Task to complete: Pull out each line of the data that includes the word "false".

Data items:
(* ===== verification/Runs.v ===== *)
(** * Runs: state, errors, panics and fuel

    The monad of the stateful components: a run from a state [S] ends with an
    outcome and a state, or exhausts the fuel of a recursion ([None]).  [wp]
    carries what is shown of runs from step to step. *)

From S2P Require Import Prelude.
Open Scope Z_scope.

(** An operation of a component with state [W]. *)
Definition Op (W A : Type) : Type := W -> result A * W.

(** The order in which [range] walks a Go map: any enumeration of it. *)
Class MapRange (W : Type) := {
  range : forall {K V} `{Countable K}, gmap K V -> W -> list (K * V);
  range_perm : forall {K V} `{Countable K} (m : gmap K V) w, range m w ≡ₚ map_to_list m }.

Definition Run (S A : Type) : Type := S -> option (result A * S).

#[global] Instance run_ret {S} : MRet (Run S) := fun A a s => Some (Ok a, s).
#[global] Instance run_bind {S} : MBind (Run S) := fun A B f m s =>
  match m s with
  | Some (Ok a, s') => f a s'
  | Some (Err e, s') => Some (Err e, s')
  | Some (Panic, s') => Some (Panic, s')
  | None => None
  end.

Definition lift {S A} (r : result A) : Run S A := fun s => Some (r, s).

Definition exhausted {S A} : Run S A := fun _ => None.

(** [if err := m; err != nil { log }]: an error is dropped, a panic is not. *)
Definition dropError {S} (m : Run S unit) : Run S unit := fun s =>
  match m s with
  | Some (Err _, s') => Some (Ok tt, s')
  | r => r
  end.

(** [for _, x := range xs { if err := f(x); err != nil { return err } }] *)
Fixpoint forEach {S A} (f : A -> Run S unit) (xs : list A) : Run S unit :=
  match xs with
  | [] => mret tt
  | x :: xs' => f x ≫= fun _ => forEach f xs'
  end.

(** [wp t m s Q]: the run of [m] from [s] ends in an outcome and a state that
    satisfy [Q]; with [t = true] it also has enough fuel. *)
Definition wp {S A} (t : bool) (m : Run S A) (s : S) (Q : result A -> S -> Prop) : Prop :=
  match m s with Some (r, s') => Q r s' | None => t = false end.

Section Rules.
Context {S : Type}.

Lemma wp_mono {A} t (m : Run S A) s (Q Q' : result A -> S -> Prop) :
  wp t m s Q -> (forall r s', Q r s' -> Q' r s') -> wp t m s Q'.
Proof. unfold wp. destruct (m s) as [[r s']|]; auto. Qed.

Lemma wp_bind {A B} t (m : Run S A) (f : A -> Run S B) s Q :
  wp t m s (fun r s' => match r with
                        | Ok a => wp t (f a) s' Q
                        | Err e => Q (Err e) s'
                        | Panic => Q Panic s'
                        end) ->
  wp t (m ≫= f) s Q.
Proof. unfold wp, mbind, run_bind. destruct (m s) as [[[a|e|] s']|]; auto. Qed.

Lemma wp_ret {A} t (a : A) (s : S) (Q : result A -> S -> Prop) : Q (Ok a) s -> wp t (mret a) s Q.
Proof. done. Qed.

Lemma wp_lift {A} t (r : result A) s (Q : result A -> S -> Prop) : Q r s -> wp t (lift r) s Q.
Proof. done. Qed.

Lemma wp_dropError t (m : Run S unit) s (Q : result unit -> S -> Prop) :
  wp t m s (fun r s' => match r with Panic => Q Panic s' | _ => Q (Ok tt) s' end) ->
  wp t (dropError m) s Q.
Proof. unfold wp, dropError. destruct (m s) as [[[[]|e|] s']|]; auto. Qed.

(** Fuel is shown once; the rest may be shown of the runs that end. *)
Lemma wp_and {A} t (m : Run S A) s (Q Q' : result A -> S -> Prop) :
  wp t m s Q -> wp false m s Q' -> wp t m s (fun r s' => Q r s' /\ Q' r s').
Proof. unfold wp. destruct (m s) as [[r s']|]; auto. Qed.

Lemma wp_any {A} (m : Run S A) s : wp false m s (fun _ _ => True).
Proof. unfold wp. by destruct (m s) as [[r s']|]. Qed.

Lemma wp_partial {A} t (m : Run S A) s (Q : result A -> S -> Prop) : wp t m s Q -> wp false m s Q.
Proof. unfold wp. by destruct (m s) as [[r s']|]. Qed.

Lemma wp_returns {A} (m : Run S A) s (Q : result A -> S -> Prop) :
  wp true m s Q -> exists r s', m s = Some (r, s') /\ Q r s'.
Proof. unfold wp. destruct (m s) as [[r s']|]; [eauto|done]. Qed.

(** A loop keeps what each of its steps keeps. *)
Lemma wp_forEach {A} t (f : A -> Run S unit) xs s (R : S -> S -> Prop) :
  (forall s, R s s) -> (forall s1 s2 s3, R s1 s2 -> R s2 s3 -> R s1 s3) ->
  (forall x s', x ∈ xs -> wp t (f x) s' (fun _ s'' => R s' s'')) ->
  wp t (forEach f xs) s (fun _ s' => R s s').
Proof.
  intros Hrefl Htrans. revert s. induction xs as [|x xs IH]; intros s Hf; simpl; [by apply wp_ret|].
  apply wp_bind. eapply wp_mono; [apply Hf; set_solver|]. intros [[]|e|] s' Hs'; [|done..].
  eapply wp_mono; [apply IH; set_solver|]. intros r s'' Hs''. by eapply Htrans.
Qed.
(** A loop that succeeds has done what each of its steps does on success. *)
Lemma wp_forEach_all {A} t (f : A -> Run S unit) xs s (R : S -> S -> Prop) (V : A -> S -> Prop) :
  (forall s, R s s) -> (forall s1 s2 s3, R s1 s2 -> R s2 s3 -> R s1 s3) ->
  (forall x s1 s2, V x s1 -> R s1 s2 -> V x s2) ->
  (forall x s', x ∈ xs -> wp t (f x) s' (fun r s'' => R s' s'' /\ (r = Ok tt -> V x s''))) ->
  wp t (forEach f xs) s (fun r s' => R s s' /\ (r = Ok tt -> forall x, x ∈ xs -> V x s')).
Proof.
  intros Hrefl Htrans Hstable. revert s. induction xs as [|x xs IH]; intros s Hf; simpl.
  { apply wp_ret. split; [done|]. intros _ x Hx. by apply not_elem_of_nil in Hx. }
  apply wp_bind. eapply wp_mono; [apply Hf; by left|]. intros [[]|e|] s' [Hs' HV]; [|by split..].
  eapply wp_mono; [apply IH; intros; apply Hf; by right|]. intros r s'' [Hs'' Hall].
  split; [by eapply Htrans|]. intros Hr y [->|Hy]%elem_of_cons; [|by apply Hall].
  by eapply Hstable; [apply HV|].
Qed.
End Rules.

--

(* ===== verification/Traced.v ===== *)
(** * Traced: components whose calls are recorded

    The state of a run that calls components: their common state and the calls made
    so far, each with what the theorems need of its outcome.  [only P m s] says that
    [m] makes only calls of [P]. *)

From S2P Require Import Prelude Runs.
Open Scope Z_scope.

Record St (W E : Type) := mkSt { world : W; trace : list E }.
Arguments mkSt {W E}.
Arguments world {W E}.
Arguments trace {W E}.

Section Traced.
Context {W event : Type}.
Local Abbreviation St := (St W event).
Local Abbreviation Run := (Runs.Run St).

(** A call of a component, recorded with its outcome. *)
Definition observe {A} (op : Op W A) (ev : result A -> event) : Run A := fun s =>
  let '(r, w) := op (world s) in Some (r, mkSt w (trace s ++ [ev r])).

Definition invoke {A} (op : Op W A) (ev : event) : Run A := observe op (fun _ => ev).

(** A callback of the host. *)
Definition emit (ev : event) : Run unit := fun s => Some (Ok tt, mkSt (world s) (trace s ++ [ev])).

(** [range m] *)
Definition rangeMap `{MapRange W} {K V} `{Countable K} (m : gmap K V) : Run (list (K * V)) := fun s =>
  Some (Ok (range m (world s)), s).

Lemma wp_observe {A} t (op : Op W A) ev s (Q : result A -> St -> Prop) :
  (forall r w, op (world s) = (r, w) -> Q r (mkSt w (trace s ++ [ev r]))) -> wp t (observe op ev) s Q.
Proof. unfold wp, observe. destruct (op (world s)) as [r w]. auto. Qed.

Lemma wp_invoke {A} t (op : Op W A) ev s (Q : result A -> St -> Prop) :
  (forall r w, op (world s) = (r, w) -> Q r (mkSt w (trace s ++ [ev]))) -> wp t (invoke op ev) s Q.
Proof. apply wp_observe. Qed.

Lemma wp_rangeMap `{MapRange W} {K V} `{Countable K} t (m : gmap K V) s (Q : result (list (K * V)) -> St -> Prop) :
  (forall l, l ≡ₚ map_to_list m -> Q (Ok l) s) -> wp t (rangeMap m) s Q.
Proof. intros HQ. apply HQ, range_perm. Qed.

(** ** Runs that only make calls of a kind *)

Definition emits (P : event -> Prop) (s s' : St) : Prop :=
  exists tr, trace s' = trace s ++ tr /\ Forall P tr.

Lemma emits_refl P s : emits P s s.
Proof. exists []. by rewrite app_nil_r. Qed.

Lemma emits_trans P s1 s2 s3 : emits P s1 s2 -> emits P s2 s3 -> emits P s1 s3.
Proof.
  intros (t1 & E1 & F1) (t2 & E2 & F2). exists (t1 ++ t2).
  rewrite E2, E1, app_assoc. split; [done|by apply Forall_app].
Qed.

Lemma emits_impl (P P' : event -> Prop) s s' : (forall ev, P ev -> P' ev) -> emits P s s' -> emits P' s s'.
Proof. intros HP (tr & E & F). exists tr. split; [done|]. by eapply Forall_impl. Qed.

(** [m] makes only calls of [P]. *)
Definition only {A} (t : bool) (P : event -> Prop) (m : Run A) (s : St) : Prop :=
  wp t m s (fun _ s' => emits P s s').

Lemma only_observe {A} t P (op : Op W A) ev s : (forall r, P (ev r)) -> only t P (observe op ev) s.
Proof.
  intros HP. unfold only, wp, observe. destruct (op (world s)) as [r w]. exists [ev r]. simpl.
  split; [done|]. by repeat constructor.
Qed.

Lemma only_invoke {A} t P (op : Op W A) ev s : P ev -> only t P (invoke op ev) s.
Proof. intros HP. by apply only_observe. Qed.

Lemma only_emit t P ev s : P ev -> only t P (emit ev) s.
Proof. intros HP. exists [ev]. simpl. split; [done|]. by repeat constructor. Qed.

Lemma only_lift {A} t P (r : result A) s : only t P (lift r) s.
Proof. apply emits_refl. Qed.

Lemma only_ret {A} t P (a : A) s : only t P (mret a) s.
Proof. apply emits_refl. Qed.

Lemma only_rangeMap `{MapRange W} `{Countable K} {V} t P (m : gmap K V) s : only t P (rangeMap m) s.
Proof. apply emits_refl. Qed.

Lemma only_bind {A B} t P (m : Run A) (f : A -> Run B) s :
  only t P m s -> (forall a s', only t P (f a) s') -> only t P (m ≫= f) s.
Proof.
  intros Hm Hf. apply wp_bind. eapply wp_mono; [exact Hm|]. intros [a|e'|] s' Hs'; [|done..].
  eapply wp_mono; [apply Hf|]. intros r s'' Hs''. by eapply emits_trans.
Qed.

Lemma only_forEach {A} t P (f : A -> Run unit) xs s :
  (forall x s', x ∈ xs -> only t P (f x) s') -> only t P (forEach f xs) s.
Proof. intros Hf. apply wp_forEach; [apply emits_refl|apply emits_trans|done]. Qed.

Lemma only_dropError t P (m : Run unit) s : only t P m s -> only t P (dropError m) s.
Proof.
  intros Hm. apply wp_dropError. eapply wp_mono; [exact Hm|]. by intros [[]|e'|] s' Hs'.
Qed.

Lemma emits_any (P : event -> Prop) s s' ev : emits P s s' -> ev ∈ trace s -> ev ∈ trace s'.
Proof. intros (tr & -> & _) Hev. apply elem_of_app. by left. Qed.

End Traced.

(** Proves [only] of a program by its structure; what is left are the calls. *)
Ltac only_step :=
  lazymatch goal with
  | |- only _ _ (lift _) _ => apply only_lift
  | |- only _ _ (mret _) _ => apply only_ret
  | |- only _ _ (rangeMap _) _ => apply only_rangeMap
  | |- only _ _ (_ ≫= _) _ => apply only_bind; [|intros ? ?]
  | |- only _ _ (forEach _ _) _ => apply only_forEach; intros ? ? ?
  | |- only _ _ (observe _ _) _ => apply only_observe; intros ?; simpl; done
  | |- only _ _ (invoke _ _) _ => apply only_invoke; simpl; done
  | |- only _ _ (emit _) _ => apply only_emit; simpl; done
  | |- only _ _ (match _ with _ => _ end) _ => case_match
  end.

Exercise output:
  match m s with Some (r, s') => Q r s' | None => t = false end.
  wp t m s Q -> wp false m s Q' -> wp t m s (fun r s' => Q r s' /\ Q' r s').
Lemma wp_any {A} (m : Run S A) s : wp false m s (fun _ _ => True).
Lemma wp_partial {A} t (m : Run S A) s (Q : result A -> S -> Prop) : wp t m s Q -> wp false m s Q.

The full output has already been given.